Physical dependency is when your body malfunctions when the substance is withdrawn, regardless of whether you think you need it or not. For example, when you stop taking opiates or alcohol, all sorts of bad things can happen. Actually heavy caffeine users can have some serious physical dependency, though it’s not life-threatening.
Psychological dependency can be about one or two different things. There’s a strict definition where you just think you need the substance a lot more than you do. People quitting marijuana will be very anxious that they can’t face life without it, they’ll avoid quitting for years. But when they finally do rip off the band-aid and quit, they often find it was a lot easier than they thought, and they wonder why they didn’t do it earlier. Psychological dependency.
Then there’s a more broad definition of psychological dependency in which the substance has actually done stuff to your brain chemistry that withdrawing the substance will produce some severe effects on your mood (irritability, depression, anxiety, etc). So not any effects that you directly feel in your body, but psychological effects that are definitely caused by physical change in your brain chemistry.
As far as addiction, there’s surprisingly little agreement on how to define it. In my opinion, addiction is when a chemical dependency hijacks your behavior to the extent that you’re making choices that negatively affect important aspects of your life and the people around you.
Coffee forms some surprisingly strong dependencies in all the ways I mentioned above, it really hurts not to have it if you’re dependent on it. But not to the degree that it’s going to make you rob a liquor store, prevent you from sustaining long-term employment, or compel you to give handjobs behind the 7-11 to get money for your next latte. If you can’t get coffee you’ll just be uncomfortable for a few days/weeks and then get over it.
And as far as this question -
I guess the question is, why does this matter to you? You can sustain a coffee habit for a lifetime. Sometimes there are good reasons not to, like high blood pressure. But it sounds like you’ve got a negative stigma in your mind around addiction as a concept, and you’re wondering if that transfers to your coffee habit. A degree of puritanism if you will, in fact you mentioned the LDS church as someone who might judge you.

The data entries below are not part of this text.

(** * Archival-Flow: the upload-and-verification pipeline

    A shallow embedding of [services/archiveService.ts] (identifier
    generator, header sanitizer, credential verifier, upload transport) and of
    the orchestrator component [App] (step state machine, completion poller,
    reset, failure classification), with the properties of the pipeline
    stated and proved over it.

    JavaScript strings are sequences of UTF-16 code units; they are modelled
    as lists of [N].  Regular-expression replacements are written as the
    left-to-right scans the engine performs. *)

From Stdlib Require Import List NArith ZArith QArith Bool Lia.
From Stdlib Require Import Ascii String Decimal DecimalString DecimalZ.
Import ListNotations.

Local Open Scope N_scope.
Local Open Scope list_scope.

(** ** JavaScript strings *)

Module JS.

(** A string is its sequence of UTF-16 code units. *)
Definition jsstring := list N.

(** An ASCII literal as a JavaScript string. *)
Definition js (s : string) : jsstring :=
  List.map N_of_ascii (list_ascii_of_string s).

(** [a === b] on strings. *)
Fixpoint eqb (a b : jsstring) : bool :=
  match a, b with
  | [], [] => true
  | x :: a', y :: b' => (x =? y) && eqb a' b'
  | _, _ => false
  end.

(** Truthiness of a string: only the empty string is falsy. *)
Definition truthy (s : jsstring) : bool :=
  match s with [] => false | _ :: _ => true end.

(** [s.startsWith(p)]. *)
Fixpoint starts_with (p s : jsstring) : bool :=
  match p, s with
  | [], _ => true
  | x :: p', y :: s' => (x =? y) && starts_with p' s'
  | _ :: _, [] => false
  end.

(** [s.includes(p)]: some position of [s] starts an occurrence of [p]. *)
Fixpoint includes (s p : jsstring) : bool :=
  starts_with p s ||
  match s with
  | [] => false
  | _ :: s' => includes s' p
  end.

(** Number-to-string conversion of an integer ([`${n}`]): decimal digits,
    with a leading minus sign for a negative number. *)
Definition number_to_string (n : Z) : jsstring :=
  js (NilEmpty.string_of_int (Z.to_int n)).

(** Character classes used by the regular expressions of the program. *)
Definition is_digit (c : N) : bool := (48 <=? c) && (c <=? 57).
Definition is_lower (c : N) : bool := (97 <=? c) && (c <=? 122).
Definition is_upper (c : N) : bool := (65 <=? c) && (c <=? 90).

(** [[0-9A-F]] under the [i] flag: the letters match in both cases. *)
Definition is_hex (c : N) : bool :=
  is_digit c || ((65 <=? c) && (c <=? 70)) || ((97 <=? c) && (c <=? 102)).

Definition hex_value (c : N) : N :=
  if is_digit c then c - 48
  else if (65 <=? c) && (c <=? 70) then c - 55
  else c - 87.

(** [\s], which is also the set [String.prototype.trim] strips: the white
    space and line terminator code points. *)
Definition is_space (c : N) : bool :=
  (c =? 9) || (c =? 10) || (c =? 11) || (c =? 12) || (c =? 13) ||
  (c =? 32) || (c =? 160) || (c =? 5760) ||
  ((8192 <=? c) && (c <=? 8202)) ||
  (c =? 8232) || (c =? 8233) || (c =? 8239) || (c =? 8287) ||
  (c =? 12288) || (c =? 65279).

(** [s.replace(/[class]+/g, by)]: every maximal run of characters of the
    class is replaced by [by].  [in_run] tells that the scan is inside a
    run whose replacement has been emitted already. *)
Fixpoint replace_runs (cls : N -> bool) (by_ : jsstring) (in_run : bool)
    (s : jsstring) : jsstring :=
  match s with
  | [] => []
  | c :: s' =>
      if cls c then
        if in_run then replace_runs cls by_ true s'
        else by_ ++ replace_runs cls by_ true s'
      else c :: replace_runs cls by_ false s'
  end.

(** [s.replace(/[class]/g, by)] with a one-character replacement. *)
Definition replace_each (cls : N -> bool) (by_ : N) (s : jsstring) : jsstring :=
  List.map (fun c => if cls c then by_ else c) s.

(** Removal of the leading run of a class ([/^[class]+/]). *)
Fixpoint drop_leading (cls : N -> bool) (s : jsstring) : jsstring :=
  match s with
  | [] => []
  | c :: s' => if cls c then drop_leading cls s' else s
  end.

(** Removal of the trailing run of a class ([/[class]+$/]). *)
Fixpoint drop_trailing (cls : N -> bool) (s : jsstring) : jsstring :=
  match s with
  | [] => []
  | c :: s' =>
      match drop_trailing cls s' with
      | [] => if cls c then [] else [c]
      | t => c :: t
      end
  end.

(** [s.trim()]. *)
Definition trim (s : jsstring) : jsstring :=
  drop_trailing is_space (drop_leading is_space s).

(** [s.split(sep)] for a one-character separator; the result is never
    empty (the empty string splits into one empty segment). *)
Fixpoint split (sep : N) (s : jsstring) : list jsstring :=
  match s with
  | [] => [[]]
  | c :: s' =>
      if c =? sep then [] :: split sep s'
      else match split sep s' with
           | seg :: more => (c :: seg) :: more
           | [] => [[c]]
           end
  end.

(** [a.pop()] read as a value: the last element. *)
Definition pop (segs : list jsstring) : jsstring := List.last segs [].

End JS.

Import JS.

(** ** services/archiveService.ts *)

Module ArchiveService.

Definition percent : N := 37.

(** [decodeURIComponent] applied to one escape [%h1h2] (the only strings
    the replacer callback passes to it).  The escape denotes the byte [B].
    A byte below 0x80 is the code point itself.  A byte with its high bit
    set is either a continuation byte or the lead byte of a sequence whose
    remaining bytes must follow as further escapes; the three-character
    argument has none, so the call throws [URIError]: [None]. *)
Definition decodeURIComponent_escape (h1 h2 : N) : option jsstring :=
  let B := 16 * hex_value h1 + hex_value h2 in
  if N.testbit B 7 then None else Some [B].

(** The replacer callback:
    [(match) => { try { return decodeURIComponent(match); } catch { return match; } }]. *)
Definition replacer (h1 h2 : N) : jsstring :=
  match decodeURIComponent_escape h1 h2 with
  | Some decoded => decoded
  | None => [percent; h1; h2]
  end.

(** [/%[0-9A-F]{2}/i.test(clean)]. *)
Fixpoint has_escape (s : jsstring) : bool :=
  match s with
  | [] => false
  | c :: tl =>
      match tl with
      | h1 :: h2 :: _ =>
          ((c =? percent) && is_hex h1 && is_hex h2) || has_escape tl
      | _ => false
      end
  end.

(** [clean.replace(/%[0-9A-F]{2}/gi, replacer)]: one left-to-right pass;
    after a match the scan resumes behind it. *)
Fixpoint decode_pass (s : jsstring) : jsstring :=
  match s with
  | [] => []
  | c :: tl =>
      match tl with
      | h1 :: h2 :: rest =>
          if (c =? percent) && is_hex h1 && is_hex h2
          then replacer h1 h2 ++ decode_pass rest
          else c :: decode_pass tl
      | _ => c :: decode_pass tl
      end
  end.

(** The [while] loop of step 1.  [budget] is [5 - loopCount]. *)
Fixpoint decode_loop (budget : nat) (clean : jsstring) : jsstring :=
  match budget with
  | O => clean
  | S budget' =>
      if has_escape clean then
        let previous := clean in
        let clean := decode_pass clean in
        if JS.eqb clean previous then clean
        else decode_loop budget' clean
      else clean
  end.
(** * stress-ng: CPU affinity control and the memcpy stressor

    A shallow embedding of [core-affinity.c] and [stress-memcpy.c] and the
    properties of their specification.

    - [Memcpy] models memory as a flat byte store indexed by address, the
      naive copy and move loops, the verification wrappers, the eight-step
      inner pattern and the round-robin "all" method.
    - [Affinity] models the taskset list parser, the bind operation and the
      migrate operation over an abstract kernel. *)

From Stdlib Require Import ZArith Lia Ascii String List Bool.
From stdpp Require Import base tactics decidable numbers gmap.
Import ListNotations.

Local Open Scope Z_scope.

(** ** Part I: stress-memcpy.c *)

Module Memcpy.

(** *** Memory and pointers

    A pointer is its address; memory maps every address to a byte.  The
    buffers of the stressor come from one [mmap] region, so address
    arithmetic on them never wraps. *)

Definition pointer := Z.
Definition memory := pointer -> Byte.byte.

Definition store (m : memory) (p : pointer) (v : Byte.byte) : memory :=
  fun q => if Z.eqb q p then v else m q.

(** [m] and [m'] hold the same byte at every address. *)
Definition mem_eq (m m' : memory) : Prop := forall q, m q = m' q.

(** The block [dest[0..n)] receives [src[0..n)] as it was in [m]; every
    other byte keeps its value. *)
Definition blit (m : memory) (dest src : pointer) (n : Z) : memory :=
  fun q => if bool_decide (dest <= q < dest + n) then m (src + (q - dest)) else m q.

Definition MEMCPY_MEMSIZE : Z := 2048.
Definition MEMCPY_LOOPS : Z := 1024.
Definition ALIGN_SIZE : Z := 64.

(** The C type [memcpy_func_t] (and [memmove_func_t]): the call returns a
    pointer and leaves a new memory. *)
Definition memcpy_func_t := pointer -> pointer -> Z -> memory -> pointer * memory.

(** *** The naive primitives (macros TEST_NAIVE_MEMCPY, TEST_NAIVE_MEMMOVE) *)

(** [for (i = 0; i < n; i++) *(cdest++) = *(csrc++);] with [k] iterations
    left. *)
Fixpoint copy_forward (k : nat) (cdest csrc : pointer) (m : memory) : memory :=
  match k with
  | O => m
  | S k' => copy_forward k' (cdest + 1) (csrc + 1) (store m cdest (m csrc))
  end.

(** [for (i = 0; i < n; i++) *(--cdest) = *(--csrc);] with [k] iterations
    left. *)
Fixpoint copy_backward (k : nat) (cdest csrc : pointer) (m : memory) : memory :=
  match k with
  | O => m
  | S k' => copy_backward k' (cdest - 1) (csrc - 1) (store m (cdest - 1) (m (csrc - 1)))
  end.

Definition test_naive_memcpy : memcpy_func_t := fun dest src n m =>
  (dest, copy_forward (Z.to_nat n) dest src m).

Definition test_naive_memmove : memcpy_func_t := fun dest src n m =>
  if dest <? src then
    (dest, copy_forward (Z.to_nat n) dest src m)
  else
    (dest, copy_backward (Z.to_nat n) (dest + n) (src + n) m).

(** The optimisation hints (NOINLINE, OPTIMIZE0..3) do not change what the
    functions compute. *)
Definition test_naive_memcpy_o0 := test_naive_memcpy.
Definition test_naive_memcpy_o1 := test_naive_memcpy.
Definition test_naive_memcpy_o2 := test_naive_memcpy.
Definition test_naive_memcpy_o3 := test_naive_memcpy.
Definition test_naive_memmove_o0 := test_naive_memmove.
Definition test_naive_memmove_o1 := test_naive_memmove.
Definition test_naive_memmove_o2 := test_naive_memmove.
Definition test_naive_memmove_o3 := test_naive_memmove.

(** What the stressor expects of a move primitive: it returns [dest] and
    leaves [dest[0..n)] holding the old [src[0..n)], whatever the overlap. *)
Definition memmove_contract (f : memcpy_func_t) : Prop :=
  forall dest src n m,
    fst (f dest src n m) = dest /\ mem_eq (snd (f dest src n m)) (blit m dest src n).

(** A copy primitive owes the same only when the two blocks do not
    overlap. *)
Definition memcpy_contract (f : memcpy_func_t) : Prop :=
  forall dest src n m,
    dest + n <= src \/ src + n <= dest ->
    fst (f dest src n m) = dest /\ mem_eq (snd (f dest src n m)) (blit m dest src n).

(** *** Stressor state *)

(** A line written by [pr_fail]. *)
Inductive failure : Type :=
| ContentDiffers (op : string) (args_name method_name : string)
| ReturnDiffers (op : string) (args_name method_name : string) (ptr dest : pointer).

(** The file's mutable globals together with the memory: [s_method_name],
    the cursor [whence] of [stress_memcpy_all], the wrapper selected by
    OPT_FLAGS_VERIFY ([memcpy_check] and [memmove_check] are always set
    together) and the lines logged so far. *)
Record state : Type := mkState {
  mem : memory;
  s_args_name : string;
  s_method_name : string;
  whence : Z;
  verify : bool;
  failures : list failure
}.

Definition set_mem (m : memory) (st : state) : state :=
  mkState m (s_args_name st) (s_method_name st) (whence st) (verify st) (failures st).
Definition set_method_name (name : string) (st : state) : state :=
  mkState (mem st) (s_args_name st) name (whence st) (verify st) (failures st).
Definition set_whence (w : Z) (st : state) : state :=
  mkState (mem st) (s_args_name st) (s_method_name st) w (verify st) (failures st).
Definition pr_fail (f : failure) (st : state) : state :=
  mkState (mem st) (s_args_name st) (s_method_name st) (whence st) (verify st)
          (failures st ++ [f]).

(** Two states agree on everything but the failure log. *)
Definition same_data (st st' : state) : Prop :=
  mem st = mem st' /\ s_args_name st = s_args_name st' /\
  s_method_name st = s_method_name st' /\ whence st = whence st' /\
  verify st = verify st'.

(** Two states agree on the globals other than the memory and the log. *)
Definition same_globals (st st' : state) : Prop :=
  s_method_name st = s_method_name st' /\ whence st = whence st' /\
  verify st = verify st'.

(** libc's [memcmp]: the difference of the first pair of differing bytes,
    0 when the [k] bytes agree. *)
Fixpoint memcmp_loop (k : nat) (m : memory) (s1 s2 : pointer) : Z :=
  match k with
  | O => 0
  | S k' =>
      let a := Z.of_N (Byte.to_N (m s1)) in
      let b := Z.of_N (Byte.to_N (m s2)) in
      if a =? b then memcmp_loop k' m (s1 + 1) (s2 + 1) else a - b
  end.

Definition memcmp (m : memory) (s1 s2 : pointer) (n : Z) : Z :=
  memcmp_loop (Z.to_nat n) m s1 s2.

(** *** The wrappers *)

Definition memcpy_check_func (func : memcpy_func_t) (dest src : pointer) (n : Z)
    (st : state) : pointer * state :=
  let (ptr, m') := func dest src n (mem st) in
  let st := set_mem m' st in
  let st :=
    if negb (memcmp (mem st) dest src n =? 0) then
      pr_fail (ContentDiffers "memcpy" (s_args_name st) (s_method_name st)) st
    else st in
  let st :=
    if negb (ptr =? dest) then
      pr_fail (ReturnDiffers "memcpy" (s_args_name st) (s_method_name st) ptr dest) st
    else st in
  (ptr, st).

Definition memcpy_no_check_func (func : memcpy_func_t) (dest src : pointer) (n : Z)
    (st : state) : pointer * state :=
  let (ptr, m') := func dest src n (mem st) in
  (ptr, set_mem m' st).

Definition memmove_check_func (func : memcpy_func_t) (dest src : pointer) (n : Z)
    (st : state) : pointer * state :=
  let (ptr, m') := func dest src n (mem st) in
  let st := set_mem m' st in
  let st :=
    if negb (memcmp (mem st) dest src n =? 0) then
      pr_fail (ContentDiffers "memmove" (s_args_name st) (s_method_name st)) st
    else st in
  let st :=
    if negb (ptr =? dest) then
      pr_fail (ReturnDiffers "memmove" (s_args_name st) (s_method_name st) ptr dest) st
    else st in
  (ptr, st).

Definition memmove_no_check_func (func : memcpy_func_t) (dest src : pointer) (n : Z)
    (st : state) : pointer * state :=
  let (ptr, m') := func dest src n (mem st) in
  (ptr, set_mem m' st).

(** The function pointers [memcpy_check] and [memmove_check], as
    [stress_memcpy] sets them from OPT_FLAGS_VERIFY. *)
Definition memcpy_check (func : memcpy_func_t) (dest src : pointer) (n : Z)
    (st : state) : pointer * state :=
  if verify st then memcpy_check_func func dest src n st
  else memcpy_no_check_func func dest src n st.

Definition memmove_check (func : memcpy_func_t) (dest src : pointer) (n : Z)
    (st : state) : pointer * state :=
  if verify st then memmove_check_func func dest src n st
  else memmove_no_check_func func dest src n st.

(** *** The methods *)

(** [for (i = 0; i < MEMCPY_LOOPS; i++) body] with [k] iterations left. *)
Fixpoint for_loops (k : nat) (body : state -> state) (st : state) : state :=
  match k with
  | O => st
  | S k' => for_loops k' body (body st)
  end.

Only you can really decide what that means to you. Maybe you feel more psychologically secure knowing you’re strong enough to get through life without a substance, that you won’t be hurting if coffee goes to $80 a pound, that you have mastery and control over your moods and mental states. Those are all certainly worthy goals to pursue if you feel like it.
But otherwise, if caffeine isn’t increasing the risk of anything like high blood pressure, cardiovascular disease, or mood problems, you don’t need to judge yourself an addict. You’ve got a habit, everyone’s got one, it’s fine. But if you’re accepting that you’re a lifelong caffeine user, you should of course be getting physicals to uncover any potential reason that you shouldn’t be using caffeine.